Ain’t buyin’ it, NYT. College is a reasonable gamble for techno-types, and not a bad bet for those lib arts folks who actually studied something above third grade level. But, for the vast majority of the clowns emerging from our institutions of politically correct indoctrination, their borrowed money could just as well have been thrown into the street.
This is the biggest load of s___t out there. The more I see, the more I am convinced that college isn’t worth it. It is completely overpriced and churns out kids who know nothing. Now going to the right college and taking the right major is definitely worth it. But simply “going to college”, taking a major that you really don’t understand and that is not marketable, and then drinking your way thoguth college, is pointless.

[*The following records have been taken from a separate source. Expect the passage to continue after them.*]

Fixpoint rstrip (s : string) : string :=
  match s with
  | EmptyString => EmptyString
  | String c s' =>
      match rstrip s' with
      | EmptyString => if isspace c then EmptyString else String c EmptyString
      | t => String c t
      end
  end.

Definition strip (s : string) : string := rstrip (lstrip s).

Fixpoint all_space (s : string) : bool :=
  match s with
  | EmptyString => true
  | String c s' => isspace c && all_space s'
  end.

(** ** Rows and [normalize_record] *)

(** A row of [csv.DictReader]: column name to cell.  [row.get(k)] is [None]
    for a column the header does not have.  The extra cells of a long line,
    which the reader keeps under the key [None], are never read. *)
Abbreviation Row := (gmap string pyval).

Definition get (row : Row) (k : string) : pyval :=
  match row !! k with
  | Some v => v
  | None => PNone
  end.

Record PincodeRecord : Type := mkRecord {
  pincode : string;
  officeName : string;
  district : string;
  state : string
}.

#[global] Instance PincodeRecord_eq_dec : EqDecision PincodeRecord.
Proof. solve_decision. Defined.

Definition normalize_record (row : Row) : PincodeRecord :=
  let p := get row "pincode" `or` get row "PINCODE" `or` get row "Pincode"
           `or` get row "PinCode" in
  let office := or_str (get row "officeName" `or` get row "OFFICENAME"
                        `or` get row "OfficeName" `or` get row "office"
                        `or` get row "Office") "" in
  let district := or_str (get row "district" `or` get row "DISTRICT"
                          `or` get row "District") "" in
  let state := or_str (get row "state" `or` get row "STATE"
                       `or` get row "State") "" in
  {| pincode := strip (py_str p);
     officeName := strip office;
     district := strip district;
     state := strip state |}.
Lemma device_open_nomem mnr f0 :
  mnr ∉ ms.*2 → allocator k = [] ∨ (∃ rest, allocator k = KmFail :: rest) →
  device_open mnr f0 k =
    Ret (- ENOMEM, f0)
        (Kernel (heap k) (slots k) (tail (allocator k))
                (klog k ++ [MsgOutOfMemory])).
Proof using Hlist.
  intros Hnot Halloc. unfold device_open.
  erewrite bind_Ret by reflexivity. erewrite bind_Ret by reflexivity.
  rewrite (find_slot_new mnr Hnot).
  destruct Halloc as [Halloc|[rest Halloc]].
  - erewrite bind_Ret by (unfold kmalloc; by rewrite Halloc).
    unfold NULL. cbv [mbind M_bind bind printk mret M_ret ret].
    by rewrite Halloc.
  - erewrite bind_Ret by (unfold kmalloc; by rewrite Halloc).
    rewrite Halloc. reflexivity.
Qed.

End Registry.

Lemma one_slot_list n :
  slot_list (heap (one_slot n)) (slots (one_slot n)) [(0%nat, 0)].
Proof. simpl. split; [done|]. by eexists. Qed.

(** X7. Opening a minor number that has a slot on the list returns 0,
    points the file to that slot and changes nothing in the kernel: no
    second slot is made for the minor. *)
Theorem device_open_existing k ms mnr f0 :
  slot_list (heap k) (slots k) ms → mnr ∈ ms.*2 →
  ∃ a s, device_open mnr f0 k = Ret (0, File (Some a)) k ∧
         (a, mnr) ∈ ms ∧ heap k !! a = Some (OSlot s) ∧ minor s = mnr.
Proof.
  intros Hlist Hin.
  destruct (device_open_found k ms Hlist mnr Hin) as (a & s & H & ?).
  exists a, s. by rewrite H.
Qed.
(** What [toStream] writes, [fromStream] reads back into any point, and
    leaves what follows. *)
Lemma fromStream_toStream (p p0 : Point T) (rest : list ascii) :
  length p = SIZE -> length p0 = SIZE -> Forall faithful p ->
  (fromStream SIZE (open (toStream p ++ rest)) p0).1.2 = p /\
  (fromStream SIZE (open (toStream p ++ rest)) p0).2 = Returned /\
  buffer (fromStream SIZE (open (toStream p ++ rest)) p0).1.1 = rest.
Proof.
  intros Hlen Hlen0 Hp.
  set (body := " "%char :: components_text p ++ ")"%char :: rest).
  assert (Htxt : toStream p ++ rest = "("%char :: body).
  { unfold toStream, body, components_text. simpl.
    now rewrite <- !app_assoc. }
  rewrite Htxt.
  set (s0 := advance (advance (open ("("%char :: body)) ("("%char :: body)) body).
  assert (Ho : opening (open ("("%char :: body)) = Some s0).
  { unfold opening.
    now rewrite (extract_char_next _ _ "("%char body) by reflexivity. }
  rewrite (fromStream_opened SIZE _ _ p0 Ho).
  destruct (read_values_text p s0 zero (")"%char :: rest) Hp)
    as (sn & tn & Hr & Hgn & Hbn); [reflexivity | reflexivity |].
  rewrite Hlen in Hr.
  rewrite (read_components_all SIZE p0 s0 p sn tn Hlen0 Hr).
  rewrite (extract_char_next sn _ ")"%char rest Hgn)
    by (rewrite Hbn; reflexivity).
  rewrite !good_advance, Hgn. simpl. auto.
Qed.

For a liberal arts degree? Sitting in mom's basement wearing onesies PJs, drinking hot chocolate and discussing getting health insurance.
High school grad choices:
A) Go to a trade school. Become a plumber. Make $30/hour and have a constant supply of work.
B) Go to college. Rack up $100K in debt. Receive liberal indoctrination. Try to fnd someone who will find use for your degree in Political Science. Become a US Senator for 3 weeks when you are nominated as the Democrat candidate for POTUS. Become POTUS.
See? The Obama “no experience needed” plan can work for everyone.
I went from working god awful hours in a bakery with split days off to doing engineering work in an office behind a computer Monday - Friday and weekends off. Sure, I’ve got student loans. But I also make more, own a house and actually have a life. My loans can be a drag sometimes, but they will eventually get paid off. And my life now is 10 times better than it was. But I also thought about where a good market was at and didn’t just go to college for the sake of it and waste a bunch of time and money.
Because most employers have drunk the Kool-Aid and actually believe that colleges turn out fully prepared, plug-and-play employees requiring zero employer-paid cost for training.
The research does seem to take into account the debt load, but I’m still skeptical. I’d wager there is some massaging going on of realistic salaries.
Also, even if this were accurate today (which I doubt), tuition is way outstripping GDP right now. Salaries are most certainly not. Therefore, it’s extremely likely that the value of a college education is going down, down, down.
A document now trumps actual skills. For instance, many sales jobs now require college degrees. College is not required to sell products. People skills, smarts and personality is what is required. Things that certainly are not taught at a university. Yet someone possessing those skills is rejected because they don't have that participation trophy called a degree.
Exactly. I was writing #18 while you posted #16. We are on the same page.
I'm in IT - I do a lot of hiring. At best, a degree is a checkbox: "Yup. They've got it." Tells me that the person is able to stick with something for 4 years and see it to completion.
That's all, nothing else. I'm more interested in what people have done - I've got a right good number of people on my team with no degree at all...they got their OJT in the military. But then, IT is a different animal. Results count. In "soft" work like HR and Marketing, not so much.
However, others - particularly in HR - think that a degree confers some sort of magical powers. Why? I dunno. All I know is that I've got a BS in Electrical Engineering, and HR wonks eyes pop when I tell them that. It's fine with me, and I don't emphasize that I earned it 20-odd years ago, and have rarely used it since then. :-)
And don't get me started on 24-year-old kids walking out of State U with an MBA and no experience, who don't understand why they can't have a $200K job and a corner office, yet.